> [Task prompt]: Please write out, exactly, every line of the listing from its first line through the one that includes "Definition u8 (x : Z) : Z := x mod 256.".
- - - -
(** * z80ctrl monitor: the command handlers of cli.c

    A shallow embedding of the monitor's command handlers (cli.c) and the
    properties of its transfer pipeline, debug range registry, baud search
    and command-file execution.

    The firmware is built with avr-gcc for the ATmega1284P (Makefile:
    MCU=atmega1284p), where [int] and [unsigned int] are 16 bits wide, so
    an expression over [uint16_t] operands is computed modulo 2^16, and
    [unsigned long] and [uint32_t] are 32 bits wide. *)

From Stdlib Require Import ZArith List String Ascii Bool Lia.
Import ListNotations.

Local Open Scope string_scope.
Local Open Scope Z_scope.
Local Open Scope list_scope.

(** ** Machine integers *)

Module Word.

Definition u8 (x : Z) : Z := x mod 256.
Definition u16 (x : Z) : Z := x mod 65536.
Definition u32 (x : Z) : Z := x mod 4294967296.

(** [int] on this target: 16 bits, two's complement. *)
Definition s16 (x : Z) : Z := (x + 32768) mod 65536 - 32768.

End Word.
Import Word.

(** ** The C library's strtoul

    [strtoul(s, &end, base)] as ISO C describes it: leading white space is
    skipped, an optional sign and (base 16) an optional 0x prefix are read,
    then the longest run of digits of the base; a value above [ULONG_MAX]
    is reported as [ULONG_MAX]; with a minus sign the value is negated in
    the unsigned type.  The second component tells whether anything was
    converted, that is whether [end] differs from [s]. *)

Module Strtoul.

Definition ULONG_MAX : Z := 4294967295.

Definition code (c : ascii) : Z := Z.of_nat (nat_of_ascii c).

Definition isspace (c : ascii) : bool :=
  (code c =? 32) || ((9 <=? code c) && (code c <=? 13)).

Definition digit_of (c : ascii) : option Z :=
  let n := code c in
  if (48 <=? n) && (n <=? 57) then Some (n - 48)
  else if (97 <=? n) && (n <=? 122) then Some (n - 97 + 10)
  else if (65 <=? n) && (n <=? 90) then Some (n - 65 + 10)
  else None.

Fixpoint skip_space (s : string) : string :=
  match s with
  | String c r => if isspace c then skip_space r else s
  | EmptyString => s
  end.

Fixpoint digits (base : Z) (s : string) (acc : Z) (seen : bool) : Z * bool :=
  match s with
  | String c r =>
      match digit_of c with
      | Some d => if d <? base then digits base r (acc * base + d) true
                  else (acc, seen)
      | None => (acc, seen)
      end
  | EmptyString => (acc, seen)
  end.

Definition strip_sign (s : string) : bool * string :=
  match s with
  | String c r =>
      if code c =? 45 then (true, r)
      else if code c =? 43 then (false, r)
      else (false, s)
  | EmptyString => (false, s)
  end.

Definition strip_0x (base : Z) (s : string) : bool * string :=
  match s with
  | String c0 (String c1 r) =>
      if (base =? 16) && (code c0 =? 48) && ((code c1 =? 120) || (code c1 =? 88))
      then (true, r) else (false, s)
  | _ => (false, s)
  end.

Definition strtoul_end (s : string) (base : Z) : Z * bool :=
  let (neg, s1) := strip_sign (skip_space s) in
  let (pre, s2) := strip_0x base s1 in
  let (v, seen) := digits base s2 0 pre in
  let v' := if ULONG_MAX <? v then ULONG_MAX
            else if neg then u32 (- v) else v in
  (v', seen).

Definition strtoul (s : string) (base : Z) : Z := fst (strtoul_end s base).

End Strtoul.
Import Strtoul.

(** ** Memory targets

    bus.c and tms.c are not part of cli.c; their transfer routines are
    taken from the contract the handlers rely on. *)

Definition mem : Type := Z -> Z.

(** Modelled from the spec: [read_mem] of bus.c and [tms_read] of tms.c are
    missing; "read(addr, buf, len) fills buf[0..len) with the target's bytes
    at [addr, addr+len), wrapping addresses modulo 2^16". *)
Definition mem_read (m : mem) (addr len : Z) : list Z :=
  map (fun k => m (u16 (addr + Z.of_nat k))) (seq 0 (Z.to_nat len)).

(** Modelled from the spec: [write_mem] of bus.c and [tms_write] of tms.c are
    missing; "write(addr, buf, len) stores len bytes starting at addr, same
    wraparound rule".  [data] is the [len] bytes found at [buf]. *)
Definition mem_write (m : mem) (addr : Z) (data : list Z) : mem :=
  fun a =>
    let k := u16 (a - addr) in
    if k <? Z.of_nat (List.length data) then nth (Z.to_nat k) data 0 else m a.

(** The [len] bytes a callee finds at a local array [buf]: the array's own
    elements, and past its end whatever the stack holds there ([past k] at
    index [k]). *)
Definition array_bytes (past : Z -> Z) (buf : list Z) (len : Z) : list Z :=
  map (fun k => match nth_error buf k with
                | Some b => b
                | None => past (Z.of_nat k)
                end)
      (seq 0 (Z.to_nat len)).

Inductive target : Type := Bus | Tms.

(** FatFs result codes (ff.h). *)
Inductive FRESULT : Type :=
| FR_OK | FR_DISK_ERR | FR_INT_ERR | FR_NOT_READY | FR_NO_FILE | FR_NO_PATH
| FR_INVALID_NAME | FR_DENIED | FR_EXIST | FR_INVALID_OBJECT
| FR_WRITE_PROTECTED | FR_INVALID_DRIVE | FR_NOT_ENABLED | FR_NO_FILESYSTEM
| FR_MKFS_ABORTED | FR_TIMEOUT | FR_LOCKED | FR_NOT_ENOUGH_CORE
| FR_TOO_MANY_OPEN_FILES | FR_INVALID_PARAMETER.

(** The enumeration's values. *)
Definition fr_code (fr : FRESULT) : Z :=
  match fr with
  | FR_OK => 0 | FR_DISK_ERR => 1 | FR_INT_ERR => 2 | FR_NOT_READY => 3
  | FR_NO_FILE => 4 | FR_NO_PATH => 5 | FR_INVALID_NAME => 6 | FR_DENIED => 7
  | FR_EXIST => 8 | FR_INVALID_OBJECT => 9 | FR_WRITE_PROTECTED => 10
  | FR_INVALID_DRIVE => 11 | FR_NOT_ENABLED => 12 | FR_NO_FILESYSTEM => 13
  | FR_MKFS_ABORTED => 14 | FR_TIMEOUT => 15 | FR_LOCKED => 16
  | FR_NOT_ENOUGH_CORE => 17 | FR_TOO_MANY_OPEN_FILES => 18
  | FR_INVALID_PARAMETER => 19
  end.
- - - -
> [Problem solution]:
(** * z80ctrl monitor: the command handlers of cli.c

    A shallow embedding of the monitor's command handlers (cli.c) and the
    properties of its transfer pipeline, debug range registry, baud search
    and command-file execution.

    The firmware is built with avr-gcc for the ATmega1284P (Makefile:
    MCU=atmega1284p), where [int] and [unsigned int] are 16 bits wide, so
    an expression over [uint16_t] operands is computed modulo 2^16, and
    [unsigned long] and [uint32_t] are 32 bits wide. *)

From Stdlib Require Import ZArith List String Ascii Bool Lia.
Import ListNotations.

Local Open Scope string_scope.
Local Open Scope Z_scope.
Local Open Scope list_scope.

(** ** Machine integers *)

Module Word.

Definition u8 (x : Z) : Z := x mod 256.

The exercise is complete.